# trolling motor battery



## Wild Girl (Jun 24, 2009)

I need to buy a battery for a 20 pound thrust trolling motor. Since the motor is so small, is it really necessary for me to go with a deep cycle battery? I'll have it in a battery dry box, fresh water only. Also, where's best place to purchase without costing me and arm and a leg? Thanks for the help.


----------



## X-Shark (Oct 3, 2007)

A 20lb TM is a small one.
Will it work with any "car style 12V battery"? Yes it will.

A true DC "Deep Cycle" battery is really a better option and I'm not talking one of those DP "Dual Purpose" batteries.

The way a DC is designed, is so it can be drawn down farther and recover better.

But as I said it will work with any 12V battery. The bigger the batteries RC "Reserve Capacity" the longer it will last pushing you along.

Batteries have made a jump in price. The last small car style battery I bought to crank my house generator was in the neighborhood of $80 and there was nothing special about it.
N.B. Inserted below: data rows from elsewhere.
(** A new name goes to the end. *)
Lemma dict_set_fresh k v acc :
  Forall (λ kv, ∃ k', kv.1 = PStr k' ∧ k' ≠ k) acc →
  dict_set k v acc = acc ++ [(PStr k, v)].
Proof.
  induction 1 as [|[k0 v0] acc (k' & Hk' & Hne) _ IH]; simpl in *; [done|].
  subst k0. destruct (String.eqb_spec k k') as [->|_]; [done|]. by rewrite IH.
Qed.

(** The items of the dictionary read from an object: every key is a string
    and every value the value of a member. *)
Lemma of_json_JObj_items (Q : pyval → Prop) ms :
  Forall (λ m, Q (of_json m.2)) ms →
  ∃ kvs, of_json (JObj ms) = PDict kvs ∧
         Forall (λ kv, (∃ k, kv.1 = PStr k) ∧ Q kv.2) kvs.
Proof.
  intros Hms. simpl. set (members := fix members (ms : list (string * json)) acc := _).
  eexists. split; [done|].
  assert (∀ acc,
    Forall (λ kv, (∃ k, kv.1 = PStr k) ∧ Q kv.2) acc →
    Forall (λ kv, (∃ k, kv.1 = PStr k) ∧ Q kv.2) (members ms acc)) as Hfold.
  { induction Hms as [|[k j] ms Hj _ IHms]; intros acc Hacc; simpl; [done|].
    apply IHms. by apply dict_set_Forall. }
  apply Hfold. constructor.
Qed.

(** The items of the dictionary read from an object without a repeated
    name: its members, in order. *)
Lemma of_json_JObj_distinct ms :
  NoDup ms.*1 →
  of_json (JObj ms) = PDict ((λ m, (PStr m.1, of_json m.2)) <$> ms).
Proof.
  intros Hnd. simpl. set (members := fix members (ms : list (string * json)) acc := _).
  f_equal. change (members ms [] = [] ++ ((λ m, (PStr m.1, of_json m.2)) <$> ms)).
  assert (Forall (λ k, Forall (λ kv : pyval * pyval, ∃ k', kv.1 = PStr k' ∧ k' ≠ k) [])
            ms.*1) as Hacc by (apply Forall_forall; intros; constructor).
  revert Hacc. generalize (@nil (pyval * pyval)) as acc.
  induction ms as [|[k j] ms IHms]; intros acc Hacc; simpl.
  - by rewrite app_nil_r.
  - apply NoDup_cons in Hnd as [Hk Hnd]. simpl in Hacc.
    apply Forall_cons in Hacc as [Hacc1 Hacc2].
    rewrite (dict_set_fresh _ _ _ Hacc1), (IHms Hnd), <- app_assoc; [done|].
    apply Forall_forall. intros k' Hk'. apply Forall_app. split.
    + by apply (proj1 (Forall_forall _ _) Hacc2).
    + constructor; [|constructor]. exists k. split; [done|]. by intros ->.
Qed.

(** Whatever [json.loads] returns, [json.dumps] accepts. *)
Lemma of_json_serializable j : serializable E (of_json j).
Proof.
  induction j as [| | | | |js IH|ms IH] using json_nested_ind;
    try (by eexists).
  - change (of_json (JArr js)) with (PList (of_json <$> js)).
    apply serializable_PList. by apply Forall_fmap.
  - destruct (of_json_JObj_items (serializable E) ms IH) as (kvs & -> & Hkvs).
    by apply serializable_PDict.
Qed.

(** A document without repeated names is written back as it was read. *)
Lemma to_json_of_json j :
  distinct_names j = true → to_json E (of_json j) = Return j.
Proof.
  induction j as [| | | | |js IH|ms IH] using json_nested_ind; try done.
  - intros Hd. change (of_json (JArr js)) with (PList (of_json <$> js)).
    apply to_json_PList_Forall2, Forall2_fmap_l, Forall_Forall2_diag.
    change (forallb distinct_names js = true) in Hd.
    apply Is_true_true, forallb_True in Hd.
    eapply Forall_impl; [apply Forall_and; split; [exact IH|exact Hd]|].
    intros j [Hj Hdj]. apply Hj. by apply Is_true_true.
  - intros Hd.
    change (bool_decide (NoDup ms.*1) &&
            (fix members (ms : list (string * json)) : bool :=
               match ms with
               | [] => true
               | (_, j) :: rest => distinct_names j && members rest
               end) ms = true) in Hd.
    apply andb_true_iff in Hd as [Hnd Hd]. apply bool_decide_eq_true in Hnd.
    rewrite (of_json_JObj_distinct _ Hnd).
    apply to_json_PDict_Forall2, Forall2_fmap_l, Forall_Forall2_diag.
    clear Hnd. induction IH as [|[k j] ms Hj _ IHms]; [constructor|].
    apply andb_true_iff in Hd as [Hd1 Hd2].
    constructor; [|by apply IHms]. split; [done|]. by apply Hj.
Qed.

(** [json.loads] only returns values of documents. *)
Lemma json_loads_Return v x :
  json_loads E v = Return x → ∃ j, x = of_json j.
Proof.
  destruct v; simpl; try discriminate.
  - destruct (json_decode E s) as [j|]; simpl; [|discriminate].
    intros [= <-]. by exists j.
  - destruct (bytes_decode E bs) as [text|]; simpl; [|discriminate].
    destruct (json_decode E text) as [j|]; simpl; [|discriminate].
    intros [= <-]. by exists j.
Qed.

End Roundtrip.

(** ** More on the checks before the loop *)

(** A call that got through the checks: its value is decided by
    [json.dumps], and it prints the lines of its pairs. *)
Lemma on_receive_prepared (E : Env) (data : gmap string pyval) (w : world)
    (d ge g : pyval) (ps : list (pyval * pyval)) :
  prepare E data = Return (d, ge, g, ps) →
  on_receive E data w
  = (Return match json_dumps E (compile_result (pair_entry E d g (get data "method") <$> ps)
                                  ge (get data "treatment") (get data "outcome")) with
            | Return text => dict_of [("result", PStr text)]
            | Raise e => dict_of [("status", PStr ("Error " +:+ exn_str e))]
            end,
     printed (ps ≫= pair_output E d g (get data "method")) w).
Proof.
  intros Hp. rewrite on_receive_eq. unfold receive_result, receive_output.
  rewrite Hp. cbn [mbind pyresult_bind]. by destruct (json_dumps E _).
Qed.

(** A call stopped by one of the checks: it answers with the status of the
    error and prints nothing. *)
Lemma on_receive_stopped (E : Env) (data : gmap string pyval) (w : world) (e : exn) :
  prepare E data = Raise e →
  on_receive E data w = (Return (dict_of [("status", PStr ("Error " +:+ exn_str e))]), w).
Proof.
  intros Hp. rewrite on_receive_eq. unfold receive_result, receive_output.
  rewrite Hp. cbn [mbind pyresult_bind]. by rewrite printed_nil.
Qed.

(** X4.  The edges have no fallback: once the dataset is loaded, whatever
    [json.loads] raises for a ['graph_edges'] that is not [None] (text that
    is not JSON, or a value that is not text, such as a list of edges
    already parsed) becomes the status, and nothing is printed. *)
Theorem on_receive_bad_graph_edges (E : Env) (data : gmap string pyval) (w : world)
    (d v : pyval) (e : exn) :
  load_dataset E (get data "dataset") = Return d →
  data !! "graph_edges" = Some v →
  is_None v = false →
  json_loads E v = Raise e →
  on_receive E data w
  = (Return (dict_of [("status", PStr ("Error " +:+ exn_str e))]), w).
Proof.
  intros Hd Hv Hn He. apply on_receive_stopped.
  unfold prepare, parse_graph_edges, get in *. rewrite Hd, Hv.
  cbn [mbind pyresult_bind default from_option id]. by rewrite Hn, He.
Qed.

Lemma on_receive_bad_graph_edges_example :
  on_receive Example.env (<["graph_edges" := PList []]> Example.task) Example.w0
  = (Return (dict_of [("status",
       PStr "Error the JSON object must be str, bytes or bytearray, not list")]),
     Example.w0).
Proof.
  apply (on_receive_bad_graph_edges Example.env _ Example.w0 Example.dataframe (PList [])
           (type_error "the JSON object must be str, bytes or bytearray, not list"));
    reflexivity.
Defined.
(** * Deal or No Deal multiplayer server: game rules, scoring and engine

    A shallow embedding of the backend of the repository
    (game/constants.ts, game/points.ts, game/banker.ts, store/types.ts,
    store/rooms.ts and the socket handlers) together with the properties
    of its specification.

    Conventions of the embedding.
    - A JavaScript number that carries money is given by its value, an
      exact rational ([Q]); the ladder values and the amounts derived
      from them are compared and scored on these values.  The banker
      computes in IEEE 754 double precision, and his arithmetic is
      modelled as such ([Double]): each operation returns the double
      nearest to the exact result, ties to even, or an infinity on
      overflow, and [NaN] where JavaScript yields it.  The sign of a zero
      is not represented.
      Counters, round numbers, box numbers and indices are integers ([Z]).
    - A string is a sequence of code units below 256 (Latin-1), on which
      [trim], [toLowerCase], [slice], [includes] and [replace] are written
      out as JavaScript defines them.
    - [Math.random()] and [Date.now()] are explicit arguments.
    - A [Map] is the list of its values in insertion order; a plain object
      used as a dictionary is a [gmap].
    - The state is that of one room together with its pending timers.  A
      handler is a function from the state before the event to the state
      after it; an event that the code drops returns the state unchanged.
      What the handlers emit is not part of the state, except for the
      snapshot [createGameStateUpdate], which is a function of its own.
      The chat history, the global leaderboard and the table of rooms
      live outside the room; they are functions of their own on the
      stores of store/rooms.ts. *)

From Stdlib Require Import ZArith QArith Qround Qabs Qpower Qreduction Qcanon.
From Stdlib Require Import Lqa Lia Ascii String Sorted.
From stdpp Require Import base strings gmap list.

Local Open Scope Z_scope.

(* ================================================================== *)
(** * Definitions *)
(* ================================================================== *)

(** ** JavaScript numbers that may be NaN *)

Inductive number (A : Type) : Type :=
  | Fin (x : A)
  | NaN.
Arguments Fin {A} x.
Arguments NaN {A}.

(** [Math.round]: nearest integer, halves towards plus infinity. *)
Definition Math_round (x : Q) : Z := Qfloor (x + (1 # 2))%Q.

(** ** IEEE 754 double precision

    A double is given by its value: a rational for a finite double, an
    infinity with its sign, or NaN.  The zero of the model stands for
    both zeros of the format. *)
Module Double.

Inductive t : Type :=
  | Fin (x : Q)
  | Inf (negative : bool)
  | NaN.

Definition pow2 (e : Z) : Q := (2 ^ e)%Q.

(** [Number.MAX_VALUE] *)
Definition MAX_VALUE : Q := ((pow2 53 - 1) * pow2 971)%Q.

(** The integer [e] with [2^e <= x < 2^(e+1)], for [x > 0]: the
    difference of the bit lengths of numerator and denominator, or one
    less. *)
Definition ilog2 (x : Q) : Z :=
  let d := Z.log2 (Qnum x) - Z.log2 (Zpos (Qden x)) in
  if Qle_bool (pow2 d) x then d else d - 1.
This was back in the summer.


----------



## 20simmons sea skiff (Aug 20, 2010)

Academey has had best price last few yrs. I have 5 boat batt. They have a combo starting /trolling motor comboI need 3 myself now.


----------



## Flounderpounder (Oct 3, 2007)

You can often get "seconds" (reman, scratch and dent, etc) for about $30 at the Interstate store in Milton (off Avalon). Yes, go with a deep cycle.


----------



## lsucole (May 7, 2009)

I use a small 34 series deep cycle trolling motor battery for my pond boat. It is smaller and lighter than a regular 24 or 27 series "regular" size trolling motor. Works great, I got a gel battery from West Marine in that size. It is expensive but is 6 years old and still works great !


----------



## screwballl (Feb 1, 2011)

Flounderpounder said:


> You can often get "seconds" (reman, scratch and dent, etc) for about $30 at the Interstate store in Milton (off Avalon). Yes, go with a deep cycle.


anyone know a place in Crestview, Niceville or FWB that may have reman/recond 24/27 batteries?


----------